Items from a data source
(* ===== verification/Outbox.v ===== *)
(** * The outbox and the keeper queues
      (crates/core/src/{outbox,keeper}.rs)

    Un-acknowledged frames, indexed in memory and kept in an [OutboxStore].  The
    theorems are proved against the store's interface: they hold of the
    in-memory store and of the sealed one alike. *)

From S2P Require Import Prelude Wire Crypto Frag Store.

(** The index of one chat (or recipient): ids with their time, oldest first. *)
Abbreviation Index := (list (bytes * Z)).

(** [if !v.iter().any(|(g, _)| *g == gid) { v.push((gid, now_secs)) }] *)
Definition index_add (gid : bytes) (now_secs : Z) (v : Index) : Index :=
  if existsb (fun x => bool_decide (x.1 = gid)) v then v else v ++ [(gid, now_secs)].

(** [now_secs.saturating_sub(t) > ttl] *)
Definition expired (ttl now_secs : Z) (x : bytes * Z) : bool := bool_decide (saturating_sub now_secs x.2 > ttl).

Section Queues.
Context `{P : Primitives} {S : Type} {O : OutboxStore S}.

(** [while v.len() > cap { let (old, _) = v.remove(0); store.remove(chat, old); dropped += 1 }] *)
Fixpoint evict_over (cap : Z) (chat : bytes) (v : Index) (s : S) : Z * Index * S :=
  match v with
  | [] => (0, [], s)
  | (old, t) :: v' =>
      if decide (zlen v > cap) then
        let '(dropped, v'', s') := evict_over cap chat v' (os_remove chat old s) in (dropped + 1, v'', s')
      else (0, v, s)
  end.

(** ** Outbox *)

Record Outbox : Type := mkOutbox {
  ob_store : S;
  ob_meta : gmap bytes Index;
  ob_cap : Z;
  ob_ttl_secs : Z }.

Definition outbox_new (store : S) (cap ttl_secs : Z) : Outbox := mkOutbox store ∅ cap ttl_secs.

Definition set_store (store : S) (o : Outbox) : Outbox := mkOutbox store (ob_meta o) (ob_cap o) (ob_ttl_secs o).

Definition rehydrate (chat : bytes) (now_secs : Z) (o : Outbox) : Outbox :=
  let persisted := os_load chat (ob_store o) in
  let v := foldl (fun v x => index_add x.1 now_secs v) (default [] (ob_meta o !! chat)) persisted in
  mkOutbox (ob_store o) (<[chat := v]> (ob_meta o)) (ob_cap o) (ob_ttl_secs o).

Definition enqueue (k : coins) (chat gid frame : bytes) (now_secs : Z) (o : Outbox) : Z * Outbox :=
  let store := os_put k chat gid frame (ob_store o) in
  let v := index_add gid now_secs (default [] (ob_meta o !! chat)) in
  let '(dropped, v, store) := evict_over (ob_cap o) chat v store in
  (dropped, mkOutbox store (<[chat := v]> (ob_meta o)) (ob_cap o) (ob_ttl_secs o)).

Definition ack (chat gid : bytes) (o : Outbox) : Outbox :=
  mkOutbox (os_remove chat gid (ob_store o))
    (alter (filter (fun x => x.1 <> gid)) chat (ob_meta o)) (ob_cap o) (ob_ttl_secs o).

Definition pending (chat : bytes) (o : Outbox) : list bytes := default [] ((fun v : Index => v.*1) <$> ob_meta o !! chat).

Definition due_for_resend (chat : bytes) (o : Outbox) : list (bytes * bytes) := os_load chat (ob_store o).

Definition evict_expired (chat : bytes) (now_secs : Z) (o : Outbox) : Z * Outbox :=
  match ob_meta o !! chat with
  | None => (0, o)
  | Some v =>
      let gone := (filter (fun x => expired (ob_ttl_secs o) now_secs x = true) v).*1 in
      let store := foldl (fun s g => os_remove chat g s) (ob_store o) gone in
      let v := filter (fun x => expired (ob_ttl_secs o) now_secs x = false) v in
      (zlen gone, mkOutbox store (<[chat := v]> (ob_meta o)) (ob_cap o) (ob_ttl_secs o))
  end.

(** ** Keeper *)

Record KeeperQueue : Type := mkKeeper {
  kq_store : S;
  kq_index : gmap bytes Index;
  kq_cap_per_peer : Z;
  kq_ttl_secs : Z }.

Definition keeper_new (store : S) (cap_per_peer ttl_secs : Z) : KeeperQueue := mkKeeper store ∅ cap_per_peer ttl_secs.

(** The store's chat key of a recipient. *)
Definition key (recipient : bytes) : bytes := hex recipient.

Definition buffer (k : coins) (recipient gid frame : bytes) (now_secs : Z) (q : KeeperQueue) : Z * KeeperQueue :=
  let store := os_put k (key recipient) gid frame (kq_store q) in
  let v := index_add gid now_secs (default [] (kq_index q !! recipient)) in
  let '(dropped, v, store) := evict_over (kq_cap_per_peer q) (key recipient) v store in
  (dropped, mkKeeper store (<[recipient := v]> (kq_index q)) (kq_cap_per_peer q) (kq_ttl_secs q)).

Definition drain (recipient : bytes) (q : KeeperQueue) : list (bytes * bytes) := os_load (key recipient) (kq_store q).

Definition digest (q : KeeperQueue) : list (bytes * bytes) :=
  map_to_list (kq_index q) ≫= fun x => (fun e => (e.1, x.1)) <$> x.2.

Definition frame_for (recipient gid : bytes) (q : KeeperQueue) : option bytes :=
  (fun x => x.2.2) <$> list_find (fun x : bytes * bytes => x.1 = gid) (os_load (key recipient) (kq_store q)).

Definition keeper_ack (recipient gid : bytes) (q : KeeperQueue) : KeeperQueue :=
  mkKeeper (os_remove (key recipient) gid (kq_store q))
    (alter (filter (fun x => x.1 <> gid)) recipient (kq_index q)) (kq_cap_per_peer q) (kq_ttl_secs q).

Definition keeper_evict_expired (recipient : bytes) (now_secs : Z) (q : KeeperQueue) : Z * KeeperQueue :=
  match kq_index q !! recipient with
  | None => (0, q)
  | Some v =>
      let gone := (filter (fun x => expired (kq_ttl_secs q) now_secs x = true) v).*1 in
      let store := foldl (fun s g => os_remove (key recipient) g s) (kq_store q) gone in
      let v := filter (fun x => expired (kq_ttl_secs q) now_secs x = false) v in
      (zlen gone, mkKeeper store (<[recipient := v]> (kq_index q)) (kq_cap_per_peer q) (kq_ttl_secs q))
  end.
End Queues.
Arguments Outbox : clear implicits.
Arguments KeeperQueue : clear implicits.

(** ** What a queue promises

    A queue is a list of entries, oldest first, one per id: adding an id it holds
    replaces the frame in place, and beyond the cap the oldest go. *)

Record Entry : Type := mkEntry { en_gid : bytes; en_time : Z; en_frame : bytes }.

Definition spec_add (gid : bytes) (now : Z) (frame : bytes) (l : list Entry) : list Entry :=
  if decide (gid ∈ en_gid <$> l)
  then (fun e => if decide (en_gid e = gid) then mkEntry gid (en_time e) frame else e) <$> l
  else l ++ [mkEntry gid now frame].
Definition spec_keep (cap : Z) (l : list Entry) : list Entry := drop (length l - Z.to_nat cap) l.
Definition spec_ack (gid : bytes) (l : list Entry) : list Entry := filter (fun e => en_gid e <> gid) l.
Definition spec_fresh (ttl now : Z) (l : list Entry) : list Entry :=
  filter (fun e => expired ttl now (en_gid e, en_time e) = false) l.

(** The index and the stored frames of a queue's entries. *)
Definition index_of (l : list Entry) : Index := (fun e => (en_gid e, en_time e)) <$> l.
Definition frames_of (l : list Entry) : gmap bytes bytes := list_to_map ((fun e => (en_gid e, en_frame e)) <$> l).

Lemma index_of_gids l : (index_of l).*1 = en_gid <$> l.
Proof. unfold index_of. by rewrite <- list_fmap_compose. Qed.

Lemma frames_of_lookup l g f :
  NoDup (en_gid <$> l) -> frames_of l !! g = Some f <-> exists t, mkEntry g t f ∈ l.
Proof.
  intros Hn. unfold frames_of. rewrite <- elem_of_list_to_map by (by rewrite <- list_fmap_compose).
  rewrite list_elem_of_fmap. split; [intros ([g' t f'] & [= -> ->] & ?); eauto|intros [t ?]; by exists (mkEntry g t f)].
Qed.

> _EXERCISE DIRECTIONS_
Look above for the line containing "let store := foldl (fun s g => os_remove (key". From there to the final line of the entries, repeat every line exactly.

> _EXERCISE RESPONSE_
      let store := foldl (fun s g => os_remove (key recipient) g s) (kq_store q) gone in
      let v := filter (fun x => expired (kq_ttl_secs q) now_secs x = false) v in
      (zlen gone, mkKeeper store (<[recipient := v]> (kq_index q)) (kq_cap_per_peer q) (kq_ttl_secs q))
  end.
End Queues.
Arguments Outbox : clear implicits.
Arguments KeeperQueue : clear implicits.

(** ** What a queue promises

    A queue is a list of entries, oldest first, one per id: adding an id it holds
    replaces the frame in place, and beyond the cap the oldest go. *)

Record Entry : Type := mkEntry { en_gid : bytes; en_time : Z; en_frame : bytes }.

Definition spec_add (gid : bytes) (now : Z) (frame : bytes) (l : list Entry) : list Entry :=
  if decide (gid ∈ en_gid <$> l)
  then (fun e => if decide (en_gid e = gid) then mkEntry gid (en_time e) frame else e) <$> l
  else l ++ [mkEntry gid now frame].
Definition spec_keep (cap : Z) (l : list Entry) : list Entry := drop (length l - Z.to_nat cap) l.
Definition spec_ack (gid : bytes) (l : list Entry) : list Entry := filter (fun e => en_gid e <> gid) l.
Definition spec_fresh (ttl now : Z) (l : list Entry) : list Entry :=
  filter (fun e => expired ttl now (en_gid e, en_time e) = false) l.

(** The index and the stored frames of a queue's entries. *)
Definition index_of (l : list Entry) : Index := (fun e => (en_gid e, en_time e)) <$> l.
Definition frames_of (l : list Entry) : gmap bytes bytes := list_to_map ((fun e => (en_gid e, en_frame e)) <$> l).

Lemma index_of_gids l : (index_of l).*1 = en_gid <$> l.
Proof. unfold index_of. by rewrite <- list_fmap_compose. Qed.

Lemma frames_of_lookup l g f :
  NoDup (en_gid <$> l) -> frames_of l !! g = Some f <-> exists t, mkEntry g t f ∈ l.
Proof.
  intros Hn. unfold frames_of. rewrite <- elem_of_list_to_map by (by rewrite <- list_fmap_compose).
  rewrite list_elem_of_fmap. split; [intros ([g' t f'] & [= -> ->] & ?); eauto|intros [t ?]; by exists (mkEntry g t f)].
Qed.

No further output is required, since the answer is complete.